Although Cu2ZnSn(S,Se)4 (CZTSSe) has attracted attention as an alternative to CuInGaSe2 (CIGS) as an absorber material in solar cells, its low efficiency is a serious shortcoming preventing its commercialization. To realize a high-efficiency CZTSSe solar cell, improved grain crystallinity, inhibited secondary-phase formation, controlled defect generation, adequate Na content, and band gap grading are required in the absorber layer. Few studies have focused specifically on band gap grading. In this study, a method of using SeS2, a new potential chalcogenization source material, to control the S and Se contents in a CZTSSe absorber and its effects were investigated.
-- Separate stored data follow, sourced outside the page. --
(** * gemini-business2api: the browser login flow of [core/gemini_automation_uc.py]

    A shallow embedding of the class [GeminiAutomationUC]: its methods become
    functions in a state-and-exception monad over an abstract browser world.
    The browser (selenium's WebDriver), the operating system and the mail
    client are interfaces whose answers the flow cannot control; they are type
    classes and records over a world type [W], and every theorem quantifies
    over them. *)

From Stdlib Require Import String Ascii List ZArith Lia Bool Arith DecimalString.
Import ListNotations.
Local Open Scope string_scope.

(** ** Python strings

    A [str] is modelled as a byte string holding its UTF-8 encoding.  UTF-8 is
    self-synchronising, so the substring test and [split] on a separator agree
    with Python's on code points; [chars] gives the code points themselves.
    [lower], [strip] and whitespace splitting treat the ASCII range only: on
    text with other whitespace or other capitals ([is_ascii] excludes both)
    they are not Python's. *)
Module PyStr.

Fixpoint drop (n : nat) (s : string) : string :=
  match n, s with
  | O, _ => s
  | S _, EmptyString => EmptyString
  | S k, String _ s' => drop k s'
  end.

(** [sub in s] *)
Fixpoint contains (sub s : string) : bool :=
  if prefix sub s then true
  else match s with
       | EmptyString => false
       | String _ s' => contains sub s'
       end.

(** [s.partition(sep)]: the text before and after the first occurrence of
    [sep], or [None] when there is none. *)
Fixpoint partition (sep s : string) : option (string * string) :=
  if prefix sep s then Some (EmptyString, drop (String.length sep) s)
  else match s with
       | EmptyString => None
       | String c s' =>
           match partition sep s' with
           | Some (a, b) => Some (String c a, b)
           | None => None
           end
       end.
Using an appropriate SeS2/Se weight ratio, band gap grading was realized within the depletion region. By increasing the value of VOC through band gap grading in the depletion region, a record VOC deficit of 0.576 V was achieved. Furthermore, the possibility of enhancing JSC through the formation of a type-inverted n-type phase at the absorber surface in response to an appropriate alignment of the conduction-band minimum energy level and the Fermi energy pinning level is discussed. By introducing the chalcogenization source material SeS2 during the annealing process, CZTSSe solar cells with a maximum efficiency of 12.3% were obtained.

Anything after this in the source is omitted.